Leafhoppers may be a pest in any region of the country on all grass species. Gibb sees them feeding on Kentucky bluegrass, fescues, bentgrass and ryegrasses in Indiana from early spring throughout the summer. Adults are small, winged insects up to a .25-inch in length that jump and fly short distances when disturbed, and can build up to large flights. They may be yellow to green to gray in color, depending on the species. The nymphs are smaller and wingless, and when approached can be identified by their characteristic backward or sideways movement.

Several species of leafhopper, such as this potato leafhopper, may be feeding on lawns at the same time.

Even as the leafhoppers puncture grass stems over a wide area and leave a mottled, yellow appearance to a lawn, healthy grass is able to grow out of the temporary feeding damage. In fact, leafhoppers can be more damaging to horticultural flowers, shrubs and trees than to grass, and this can be an early warning sign to turfgrass managers that their grass may also be a target. The same species of leafhoppers may feed on all of the above plant groups.

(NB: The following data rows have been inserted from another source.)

(* ===== verification/BlockPool.v ===== *)
(** * The block pool

    [v1/core/block_pool.py]: the map from block hashes to cached blocks and the pool
    that hands out, shares, frees and evicts cache blocks.  The pool is modelled
    without the two observers it can be given ([enable_kv_cache_events] off, no
    metrics collector), which record what happens and change nothing else.
    [pool_ok] says what holds of a pool whose clients hold a given list of blocks. *)

From Stdlib Require Import ZArith Lia.
From stdpp Require Import base tactics numbers list option functions gmap.
From S2P Require Import Prelude FreeQueue.

(** ** Keys *)

(** [group_id.to_bytes(4, big)] *)
Definition be_bytes4 (n : Z) : list Z := map (λ i, Z.land (Z.shiftr n (8 * i)) 255) [3; 2; 1; 0]%Z.

Definition make_block_hash_with_group_id (block_hash : BlockHash) (group_id : Z) : result BlockHashWithGroupId :=
  _ ← raise_if (negb ((0 <=? group_id) && (group_id <? 2 ^ 32)))%Z OverflowError;
  Ok (block_hash ++ be_bytes4 group_id).

(** [key[:-4]] and [key[-4:]] *)
Definition get_block_hash (key : BlockHashWithGroupId) : BlockHash := take (length key - 4) key.

Definition get_group_id (key : BlockHashWithGroupId) : Z :=
  fold_left (λ acc b, 256 * acc + b)%Z (drop (length key - 4) key) 0%Z.

(** ** The map from hashes to blocks *)

(** A key maps to one block, or to a dictionary of blocks by their identifiers, in
    the order of insertion. *)
Inductive Cached :=
  | One (r : Ref)
  | Many (d : list (Z * Ref)).

(** [d[k] = v], [d.pop(k, None)] *)
Fixpoint dict_set (d : list (Z * Ref)) (k : Z) (v : Ref) : list (Z * Ref) :=
  match d with
  | [] => [(k, v)]
  | (k', v') :: d => if (k' =? k)%Z then (k, v) :: d else (k', v') :: dict_set d k v
  end.

Fixpoint dict_pop (d : list (Z * Ref)) (k : Z) : option Ref * list (Z * Ref) :=
  match d with
  | [] => (None, [])
  | (k', v') :: d => if (k' =? k)%Z then (Some v', d) else let '(o, d) := dict_pop d k in (o, (k', v') :: d)
  end.

Definition dict_has (d : list (Z * Ref)) (k : Z) : bool := existsb (λ it, it.1 =? k)%Z d.

Abbreviation BlockMap := (gmap BlockHashWithGroupId Cached).

(** ** The pool *)

Record BlockPool := mkPool {
  bp_queue : Queue;
  blocks : list Ref;
  num_gpu_blocks : Z;
  enable_caching : bool;
  hash_block_size : Z;
  cached_block_hash_to_block : BlockMap;
  cached_block_hashes_by_block : gmap Z (gset BlockHashWithGroupId);
  null_block : Ref
}.

Definition on_queue {A} (m : ST Queue A) : ST BlockPool A := λ s,
  let '(r, q) := m (bp_queue s) in
  (r, mkPool q (blocks s) (num_gpu_blocks s) (enable_caching s) (hash_block_size s)
        (cached_block_hash_to_block s) (cached_block_hashes_by_block s) (null_block s)).

Definition set_cached (f : BlockMap → BlockMap) : ST BlockPool unit :=
  st_modify (λ s, mkPool (bp_queue s) (blocks s) (num_gpu_blocks s) (enable_caching s) (hash_block_size s)
    (f (cached_block_hash_to_block s)) (cached_block_hashes_by_block s) (null_block s)).

Definition set_by_block (f : gmap Z (gset BlockHashWithGroupId) → gmap Z (gset BlockHashWithGroupId)) : ST BlockPool unit :=
  st_modify (λ s, mkPool (bp_queue s) (blocks s) (num_gpu_blocks s) (enable_caching s) (hash_block_size s)
    (cached_block_hash_to_block s) (f (cached_block_hashes_by_block s)) (null_block s)).

(** The attributes of a block. *)
Definition load_block (r : Ref) : ST BlockPool KVCacheBlock := on_queue (load r).
Definition update_block (r : Ref) (f : KVCacheBlock → KVCacheBlock) : ST BlockPool unit := on_queue (update r f).
Definition add_ref (r : Ref) (n : Z) : ST BlockPool unit := update_block r (λ b, set_ref_cnt (ref_cnt b + n) b).

Module BlockHashToBlockMap.
(** Taking a block that has just left the queue. *)
Lemma take_blocks_ok n D l s caching xs :
  pool_state n D l s → NoDup xs →
  (∀ r, r ∈ xs → ∃ i b, r = Block i ∧ D !! r = Some b ∧ ref_cnt b = 0%Z) →
  ∃ s' D', st_for xs (take_block caching) s = (Ok tt, s') ∧ pool_state n D' l s' ∧ same_config s s'
  ∧ (∀ i b', D' !! Block i = Some b' → ∃ b, D !! Block i = Some b ∧ ref_cnt b' = (ref_cnt b + if decide (Block i ∈ xs) then 1 else 0)%Z)
  ∧ (∀ key j, (j < n)%nat → knows (cached_block_hash_to_block s') key j
       ↔ knows (cached_block_hash_to_block s) key j ∧ (caching = true → Block j ∉ xs)).
Proof.
  revert D s. induction xs as [|x xs IH]; intros D s Hp Hn Hx.
  { exists s, D. split; [done|]. split; [done|]. split; [done|]. split; [|set_solver].
    intros i b' Hb'. exists b'. split; [done|]. rewrite decide_False by apply not_elem_of_nil. lia. }
  apply NoDup_cons in Hn as [Hxn Hn]. destruct (Hx x) as (i & b & -> & Hb & Hc); [by left|].
  assert (i < n)%nat as Hi by (apply (proj1 (proj1 (proj2 (proj2 Hp))) i); by eexists).
  assert (∃ s1 D1, (if caching then _ ← _maybe_evict_cached_block (Block i); mret tt else mret tt) s = (Ok tt, s1)
    ∧ pool_state n D1 l s1 ∧ same_config s s1 ∧ refs_of D1 = refs_of D
    ∧ (∀ key j, (j < n)%nat → knows (cached_block_hash_to_block s1) key j
       ↔ knows (cached_block_hash_to_block s) key j ∧ (caching = true → j ≠ i))) as (s1 & D1 & E1 & Hp1 & Hc1 & Hr1 & Hk1).
  { destruct caching.
    - destruct (remove_hashes_ok n D l s i Hp Hi) as (rm & s1 & E & Hp1 & Hc1 & Hk1). exists s1, (alter reset_hash (Block i) D).
      unfold _maybe_evict_cached_block. rewrite !st_bind_eq, E. split; [done|]. split; [done|]. split; [done|].
      split; [apply refs_of_alter; by intros []|]. intros key j Hj. rewrite Hk1 by done. naive_solver.
    - exists s, D. split; [done|]. split; [done|]. split; [done|]. split; [done|]. naive_solver. }
  destruct (pool_load n D1 l s1 i Hp1 Hi) as (b1 & b1' & Hb1 & El & _ & _ & Ec & _).
  destruct (refs_lookup D D1 (Block i) Hr1 b1 Hb1) as (b0 & Hb0 & _ & Ec0 & _). rewrite Hb in Hb0. injection Hb0 as <-.
  destruct (add_ref_ok n D1 l s1 i 1 Hp1 Hi) as [Ea Hp2].
  set (s2 := with_queue _ s1) in *. set (D2 := add_cnt (Block i) 1 D1) in *.
  destruct (IH D2 s2 Hp2 Hn) as (s3 & D3 & E3 & Hp3 & Hc3 & Hr3 & Hk3).
  { intros r Hr. destruct (Hx r) as (j & bj & -> & Hbj & Hcj); [by right|].
    destruct (proj2 (proj1 (proj1 (proj2 (proj2 Hp2))) j)) as [b2 Hb2];
      [apply (proj1 (proj1 (proj2 (proj2 Hp))) j); by eexists|].
    exists j, b2. split; [done|]. split; [done|]. destruct (add_cnt_lookup _ _ _ _ _ Hb2) as (b3 & Hb3 & ->).
    destruct (refs_lookup D D1 _ Hr1 _ Hb3) as (b4 & Hb4 & _ & -> & _). rewrite Hbj in Hb4. injection Hb4 as <-.
    rewrite decide_False; [lia|]. by intros [= ->]. }
  exists s3, D3. split; [|split; [done|split; [by transitivity s1; [|transitivity s2]|split]]].
  - cbn [st_for]. rewrite st_bind_eq. unfold take_block at 1. rewrite st_bind_eq, E1, st_bind_eq, El, st_bind_eq.
    rewrite Ec, Ec0, Hc. cbn [Z.eqb negb st_raise_if st_lift raise_if]. rewrite Ea. exact E3.
  - intros j b' Hb'. destruct (Hr3 j b' Hb') as (b2 & Hb2 & ->). destruct (add_cnt_lookup _ _ _ _ _ Hb2) as (b3 & Hb3 & ->).
    destruct (refs_lookup D D1 _ Hr1 _ Hb3) as (b4 & Hb4 & _ & -> & _). exists b4. split; [done|].
    repeat case_decide; simplify_eq; try lia; set_solver.
  - intros key j Hj. rewrite Hk3 by done. change (cached_block_hash_to_block s2) with (cached_block_hash_to_block s1).
    rewrite Hk1, not_elem_of_cons by done. naive_solver.
Qed.
(** [get_new_blocks] gives the first free blocks; none of them was held, and with
    caching on none is reachable by a hash any more. *)
Lemma get_new_blocks_ok n D l s held k :
  pool_state n D l s → refs_ok n D l held → (k ≤ length l)%nat →
  ∃ s' D', get_new_blocks (Z.of_nat k) s = (Ok (take k l), s')
  ∧ pool_state n D' (drop k l) s' ∧ refs_ok n D' (drop k l) (held ++ take k l) ∧ same_config s s'
  ∧ (∀ key j, (j < n)%nat → knows (cached_block_hash_to_block s') key j
       ↔ knows (cached_block_hash_to_block s) key j ∧ (enable_caching s = true → Block j ∉ take k l)).
Proof.
  intros Hp (R1 & R2 & R3) Hk. pose proof Hp as (Hq & Hqok & Hh & _). pose proof (queue_ok_nodup _ _ Hqok) as Hn.
  assert (NoDup (take k l) ∧ NoDup (drop k l) ∧ ∀ r, r ∈ take k l → r ∉ drop k l) as (Hnt & Hnd & Hdis).
  { rewrite <-(take_drop k l) in Hn. apply NoDup_app in Hn. naive_solver. }
  assert (∀ r, r ∈ take k l → r ∈ l) as Ht by (intros r Hr; rewrite <-(take_drop k l), elem_of_app; by left).
  assert (∀ r, r ∈ drop k l → r ∈ l) as Hd by (intros r Hr; rewrite <-(take_drop k l), elem_of_app; by right).
  assert (queue_ok D (drop k l)) as Hqd by (by eapply queue_ok_sub).
  destruct (take_blocks_ok n D (drop k l) (with_queue (queue_of D (drop k l)) s) (enable_caching s) (take k l))
    as (s' & D' & E & Hp' & Hc & Hr & Hkn); [by eapply pool_state_queue|done| |].
  { intros r Hr. destruct (R2 r (Ht r Hr)) as (i & -> & Hi1 & Hi2). destruct (proj2 (proj1 Hh i) Hi2) as [b Hb].
    exists i, b. split; [done|]. split; [done|]. destruct (R1 i b Hb) as [-> Hm]; [lia|].
    rewrite (proj2 (holders_zero held (Block i))); [done|]. by apply Hm, Ht. }
  exists s', D'. split; [|split; [done|split; [|split; [done|exact Hkn]]]].
  - unfold get_new_blocks. rewrite st_bind_eq. cbn [st_get]. rewrite st_bind_eq.
    assert (get_num_free_blocks s = Z.of_nat (length l)) as -> by (unfold get_num_free_blocks; by rewrite Hq).
    rewrite (proj2 (Z.ltb_ge _ _)) by lia. cbn [st_raise_if st_lift raise_if]. rewrite st_bind_eq.
    unfold on_queue. rewrite Hq, FreeQueueSpec.popleft_n_ok by done.
    rewrite st_bind_eq. change (mkPool _ _ _ _ _ _ _ _) with (with_queue (queue_of D (drop k l)) s). by rewrite E.
  - split; [|split].
    + intros i b' Hb' Hi. destruct (Hr i b' Hb') as (b & Hb & ->). destruct (R1 i b Hb Hi) as [-> Hm].
      rewrite holders_app. split.
      * destruct (decide (Block i ∈ take k l)) as [Hin|Hout].
        -- assert (holders (take k l) (Block i) = 1%nat) as ->; [|lia].
           clear -Hin Hnt. induction (take k l) as [|x t IH]; [by apply not_elem_of_nil in Hin|].
           apply NoDup_cons in Hnt as [Hx Hnt]. rewrite holders_cons. destruct (decide (x = Block i)) as [->|Hne].
           ++ by rewrite (proj2 (holders_zero _ _)).
           ++ rewrite IH; [done|done|]. by apply elem_of_cons in Hin as [?|?].
        -- rewrite (proj2 (holders_zero (take k l) (Block i))) by done. lia.
      * rewrite elem_of_app. split; [intros H [?|?]; [apply Hd in H; by apply Hm in H|by eapply Hdis]|].
        intros H. destruct (decide (Block i ∈ take k l)); [naive_solver|].
        assert (Block i ∈ l) as Hl by naive_solver. rewrite <-(take_drop k l), elem_of_app in Hl. naive_solver.
    + intros r Hr'. by apply R2, Hd.
    + intros r [Hr'|Hr']%elem_of_app; [by apply R3|]. destruct (R2 r (Ht r Hr')) as (i & -> & _ & ?). by exists i.
Qed.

In Indiana, leafhoppers begin to pop up in the spring, but do the most damage when grasses are under stress, such as midsummer when drought leaves the plants vulnerable. Several species of leafhoppers may operate in the same area, Gibb says, and multiple generations can emerge during the course of the growing season. Damage seldom occurs in the spring because cool-season grasses are growing vigorously at that time and are able to grow out of most leaf-feeding injuries.

“Weather fronts will bring them in from the southern states,” he says, noting turfgrass managers should watch for large populations after one of these summer storms.

Gibb cites three IPM-related methods of to keep populations at levels where they can be tolerated. The first is to avoid broad-spectrum insecticides that will kill off natural enemies of leafhoppers. There are many spiders and predatory insects, such as ants, rove beetles and ground beetles, that prey on leafhoppers. Leafhoppers will be killed by sprays along with their enemies, but are fast-reproducing insects that can return before their enemies do, and become even more of a problem.

Another technique is to watch for symptoms of damage and respond with management techniques that promote plant vigor and allow it to outgrow the damage. For example, when leafhoppers damage drought-stressed plants in the summer, quick irrigation can be applied to revive the plants.

Gibb also points out that allowing grass height to lengthen during an outbreak may be all that is needed to counter it. Tall grass not only provides more habitat for the pest’s natural predators, it also provides much more food for leafhoppers. Therefore, even though many leafhoppers may be present, the effects of their feeding on grass appearance can be minimized.

Gibb says that when treatment becomes necessary for more damaging pests such as sod webworms, aphids or greenbugs, leafhoppers will also be controlled as those other pests are sprayed.

Insecticides such as carbaryl (Sevin), bifenthrin and other pyrethroids (Talstar and others) and acephate (Orthene) that are commonly used to treat other major turfgrass pests are also effective on leafhoppers, Gibb says. Liquid sprays are recommended when trying to kill leafhoppers because they can be targeted to leaf tips where leafhoppers feed.

Don Dale resides in Altadena, Calif., and is a frequent contributor to Turf. He has covered the green industry for more than 10 years.